Lemons, like most other citrus, do not ripen their fruit all at once, nor do they drop it all at once. Fruit can hang on the tree for as long as six months without deteriorating, getting sweeter all the time.
Convinced? Then you are in luck, because this is the perfect weekend to plant any citrus in Southern California, when the soil is warm enough, but before it gets too hot. If you already have a lemon, consider any of the other citrus--grapefruit if you live in a hot interior climate, limes if you drink a lot of iced tea, tangerines if you want fruit in the fall or the dead of winter, oranges for juice (Valencia and other varieties) or peeling (Washington, Robertson or other navel varieties), or tangelos for those who like their fruit easy to peel.
Don't Stop Reading Yet
If you have all the citrus you need, don't go back to reading the rest of the paper quite yet. This weekend is also the time to fertilize citrus of all kinds--but more on that later.
Of all the citrus, lemons are the most adaptable. I know of plants that grow in shade and bear fruit (even one that grows in the shade of a live oak!) and plants that have lived in a container for 10 or more years, bearing fruit the whole time.
The ideal, of course, (and essential for other citrus), is a sunny, warm spot in the garden, though lemons need the least heat of any citrus.

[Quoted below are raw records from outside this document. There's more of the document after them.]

(** * git_stage.py: the hunk transformation engine

    A shallow embedding of
    [skills/git-commit/scripts/git_stage.py]: the parser of unified diffs
    ([parse_unified_diff]), the change grouper
    ([split_into_change_groups]), the edit-format codec
    ([format_updates_file], [parse_updates_file]), the conflict validator
    ([validate_hunks]), [sort_hunks], the patch replayer ([apply_hunks])
    and the two commands ([cmd_updates], [cmd_apply]).

    Python values are modelled as follows.
    - [int] is [Z].
    - [str] is [string]; a character is a code point below 256 ([ascii]).
    - [list[str]] is [list string]; where the identity of a list object
      matters (the replayer works on a copy of its argument), lists live in
      a heap [gmap loc (list string)] and are passed by location.
    - a raised [ValueError] is the [Err] case of the type [outcome].
    - the file system and git are parameters of the commands; what a
      command does to them is a list of events. *)

From Stdlib Require Import ZArith String Ascii List Lia Bool.
From Stdlib Require Import DecimalString DecimalN Permutation Sorted.
From stdpp Require Import base option list strings gmap.

Local Open Scope Z_scope.

(** ** Python primitives *)

(** Truth value of a list: [if xs:] holds when [xs] is not empty. *)
Definition truthy {A} (xs : list A) : bool :=
  match xs with
  | [] => false
  | _ :: _ => true
  end.

(** [s.startswith(p)]. *)
Fixpoint startswith (p s : string) : bool :=
  match p, s with
  | EmptyString, _ => true
  | String a p', String b s' => Ascii.eqb a b && startswith p' s'
  | String _ _, EmptyString => false
  end.

(** [s[1:]]: everything after the first character. *)
Definition tail1 (s : string) : string :=
  match s with
  | EmptyString => EmptyString
  | String _ t => t
  end.

(** The line feed character and the one-character string ["\n"]. *)
Definition LF : ascii := Ascii.ascii_of_nat 10.
Definition nl : string := String LF EmptyString.

(** ** Data types *)

Module Hunk.
Record t := mk {
  old_start : Z;
  old_count : Z;
  new_start : Z;
  new_count : Z;
  lines : list string
}.
End Hunk.

Module ChangeGroup.
Record t := mk {
  old_line : Z;
  old_lines : list string;
  new_lines : list string
}.
End ChangeGroup.

Module UpdateHunk.
Record t := mk {
  old_line : Z;
  old_lines : list string;
  new_lines : list string
}.
End UpdateHunk.

(** ** The change grouper *)

(** The local variables of [split_into_change_groups]. *)
Module Split.
Record state := mk {
  groups : list ChangeGroup.t;
  old_lines : list string;
  new_lines : list string;
  old_line : Z;
  current_old_line : Z
}.
End Split.

(** [groups.append(ChangeGroup(...))] followed by the reset of the buffers,
    when a group is open. The flush after the loop appends in the same way
    (the buffers are not read again after it). *)
Definition finalize (st : Split.state) : Split.state :=
  if truthy (Split.old_lines st) || truthy (Split.new_lines st) then
    Split.mk
      (Split.groups st ++
         [ChangeGroup.mk (Split.old_line st) (Split.old_lines st)
            (Split.new_lines st)])
      [] [] 0 (Split.current_old_line st)
  else st.
(** A digit that is not 0 written before a numeral. *)
Lemma of_int_cons_digit (d m : Z) :
  1 <= d <= 9 -> 0 <= m ->
  PyStr.of_int (d * 10 ^ Z.of_nat (String.length (PyStr.of_int m)) + m)
  = PyStr.of_int d ++ PyStr.of_int m.
Proof.
  intros Hd Hm.
  destruct (numeral_of m Hm) as (u & Hn & Hne & Hv & Hstr & _).
  assert (Hdig : exists w,
             Z.of_uint (w u)
             = Z.of_uint u + d * 10 ^ Z.of_N (DecimalPos.Unsigned.usize u)
             /\ NilEmpty.string_of_uint (w u) = PyStr.of_int d ++ NilEmpty.string_of_uint u
             /\ Decimal.unorm (w u) = w u /\ w u <> Decimal.Nil).
  { assert (Hc : d = 1 \/ d = 2 \/ d = 3 \/ d = 4 \/ d = 5 \/ d = 6 \/ d = 7
                 \/ d = 8 \/ d = 9) by lia.
    destruct Hc as [-> | [-> | [-> | [-> | [-> | [-> | [-> | [-> | ->]]]]]]]];
      [exists Decimal.D1 | exists Decimal.D2 | exists Decimal.D3
       | exists Decimal.D4 | exists Decimal.D5 | exists Decimal.D6 | exists Decimal.D7
       | exists Decimal.D8 | exists Decimal.D9];
      (split; [|split; [reflexivity | split; [reflexivity | discriminate]]]);
      unfold Z.of_uint; cbn [Pos.of_uint];
      rewrite DecimalPos.Unsigned.of_uint_acc_rev, <- DecimalPos.Unsigned.of_uint_alt;
      rewrite N2Z.inj_add, N2Z.inj_mul, N2Z.inj_pow; reflexivity. }
  destruct Hdig as (w & Hval & Hw & Hwn & Hwne).
  rewrite Hstr, string_of_uint_length, <- Hw.
  replace (d * 10 ^ Z.of_N (DecimalPos.Unsigned.usize u) + m) with (Z.of_uint (w u))
    by (rewrite Hval; lia).
  now apply of_int_of_uint.
Qed.

End DecimalRendering.

(** X19. No separators: the size and the modification time are written
    into the digest input one after the other, so a last digit can move
    from one to the other.  For whole-second times below 10^16, a size
    [10 * s + d] with a time [m] gives the same digest input, hence the
    same key, as the size [s] with the time whose digits are [d] followed
    by those of [m], whatever the file's bytes. *)
Theorem size_digit_can_move_to_mtime (chunk : list Byte.byte) (s d : Z) (m m' : N) :
  1 <= s -> 1 <= d <= 9 ->
  Z.of_N m' = d * 10 ^ Z.of_nat (String.length (PyStr.of_int (Z.of_N m))) + Z.of_N m ->
  Z.of_N m' < 10 ^ 16 ->
  10 * s + d <> s /\ m <> m'
  /\ hash_input whole_seconds_str chunk (10 * s + d) m
     = hash_input whole_seconds_str chunk s m'
  /\ fingerprint whole_seconds_str chunk (10 * s + d) m
     = fingerprint whole_seconds_str chunk s m'.
Proof.
  intros Hs Hd Hm _.
  assert (Hpow : 0 < 10 ^ Z.of_nat (String.length (PyStr.of_int (Z.of_N m))))
    by (apply Z.pow_pos_nonneg; lia).
  assert (E : hash_input whole_seconds_str chunk (10 * s + d) m
              = hash_input whole_seconds_str chunk s m').
  { unfold hash_input, whole_seconds_str. rewrite Hm.
    rewrite of_int_snoc_digit, of_int_cons_digit by lia.
    now rewrite !append_assoc. }
  split; [lia|]. split; [intros ->; nia|]. split; [exact E|].
  unfold fingerprint. now rewrite E.
Qed.

(** X19, witness: 20000001 bytes modified at 2.0 against 2000000 bytes
    modified at 12.0. *)
Lemma size_digit_can_move_to_mtime_witness :
  1 <= 2000000 /\ 1 <= 1 <= 9
  /\ Z.of_N 12%N = 1 * 10 ^ Z.of_nat (String.length (PyStr.of_int (Z.of_N 2%N))) + Z.of_N 2%N
  /\ Z.of_N 12%N < 10 ^ 16
  /\ 10 * 2000000 + 1 <> 2000000 /\ 2%N <> 12%N
  /\ hash_input whole_seconds_str lecture_bytes (10 * 2000000 + 1) 2%N
     = hash_input whole_seconds_str lecture_bytes 2000000 12%N
  /\ fingerprint whole_seconds_str lecture_bytes (10 * 2000000 + 1) 2%N
     = fingerprint whole_seconds_str lecture_bytes 2000000 12%N.
Proof.
  assert (H1 : 1 <= 2000000) by lia.
  assert (H2 : 1 <= 1 <= 9) by lia.
  assert (H3 : Z.of_N 12
               = 1 * 10 ^ Z.of_nat (String.length (PyStr.of_int (Z.of_N 2%N))) + Z.of_N 2%N)
    by reflexivity.
  assert (H4 : Z.of_N 12%N < 10 ^ 16) by reflexivity.
  split; [exact H1|]. split; [exact H2|]. split; [exact H3|]. split; [exact H4|].
  exact (size_digit_can_move_to_mtime lecture_bytes 2000000 1 2%N 12%N H1 H2 H3 H4).
Defined.
(** * Spotlight backend: scoring, candidate generation, outcome learning, jobs

    A shallow embedding of the numeric core of the backend
    ([agents/scorer.py], [services/address_generator.py],
    [services/concept_learner.py], [services/job_manager.py],
    [services/trust_metrics.py]) together with the properties the
    specification states about it.

    Number model.  Python floats and ints that the code stores or returns are
    rationals ([Q], integers as [Z]); arithmetic on them is exact, so float
    rounding error is idealised away.  Where the code calls a function that
    leaves the rationals (square root, sine, cosine, arc tangent) the result is
    a real number ([R]) and comes back to [Q] only through [round]. *)

From Stdlib Require Import ZArith QArith Qround Reals Qreals Psatz List String Sorted.
From stdpp Require Import gmap strings pretty.

Local Open Scope Q_scope.

(** ** Python primitives *)

Module Py.

(** Exceptions the modelled code can raise. *)
Inductive exn : Type :=
| ValueError (msg : string)
| TypeError
| ZeroDivisionError
| AttributeError
| StatisticsError
| IntegrityError.

(** A call either returns a value or raises. *)
Inductive res (A : Type) : Type :=
| Ok (a : A)
| Raise (e : exn).
Arguments Ok {A} a.
Arguments Raise {A} e.

Definition bind {A B : Type} (m : res A) (k : A -> res B) : res B :=
  match m with
  | Ok a => k a
  | Raise e => Raise e
  end.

If you are going to try them in a container, get a large one, at least 18 inches across. Cover the drainage holes in the bottom with squares of window screen (to keep out slugs, keep in soil) and use any good commercial potting soil. Be sure to buy plants that have been grown in a container. Don't buy field grown plants that have a heavy natural soil around their roots (although these are seldom available anymore).
Look for dwarf varieties. These are grafted on a dwarfing rootstock and will only grow about half as large as their standard counterparts--oranges, grapefruits and lemons grow to about 8 feet; tangerines and tangelos to about 6 feet. In a container, they will stay even smaller.
Lemons to Look for:
Lemon varieties to look for are the market lemon, named Eureka, which bears year-round; Improved Meyer, which is not as acid, round, thin-skinned and a natural dwarf; and Lisbon, which is thorny with fruit that comes mostly in the fall.
If you seek the unusual, there is also the King Kong of lemons, named Ponderosa, with fruit that can weigh two pounds, though most of that is the weight of its thick skin.
And there is a new variegated lemon, with leaves (and occasional fruit) striped cream and green. It is very ornamental and like most citrus, can be a handsome landscape plant as well as a fruit tree if you preserve the lower branches.
In the garden, lemons and other citrus should be planted in a generous hole, even if it comes in one of those tall, skinny containers. Add some amendment to the backfill and always add some fertilizer and some extra iron in the form of iron sulfate or iron chelate (both available at nurseries). Citrus often get yellow leaves (though the veins remain green), caused by a lack of iron.
Watering will be the most important part of citrus culture--and where many go wrong. Too much water (or fertilizer) can cause fruit drop and splitting, although so can the weather. After planting, for the first few months of summer, citrus should be thoroughly watered once or twice a week. Mound up a watering basin wider than the tree and be sure to fill it with at least three inches of water.
How Often to Water
For the remainder of the tree's first year, it should be watered every week to 10 days. Water every two weeks during the following two years. Mature trees should be irrigated every two to six weeks depending on season and soil. In a container, water every few days.
Citrus should be fertilized three times a year. Once now (but only if the tree has been in the ground for at least a few months), once in August and once in March. Use a fertilizer that is mostly nitrogen (the first number in the formula found on the back of a package, the 20 in 20-5-5). Scatter it evenly under the canopy of the tree and water it in with a sprinkler. Use about half the amount suggested on the package.
And, if you live in a hot area, be sure to protect trunks that are baking in the sun with a wrap of paper or a coat of white latex paint. Otherwise they will sunburn like a lifeguard's nose.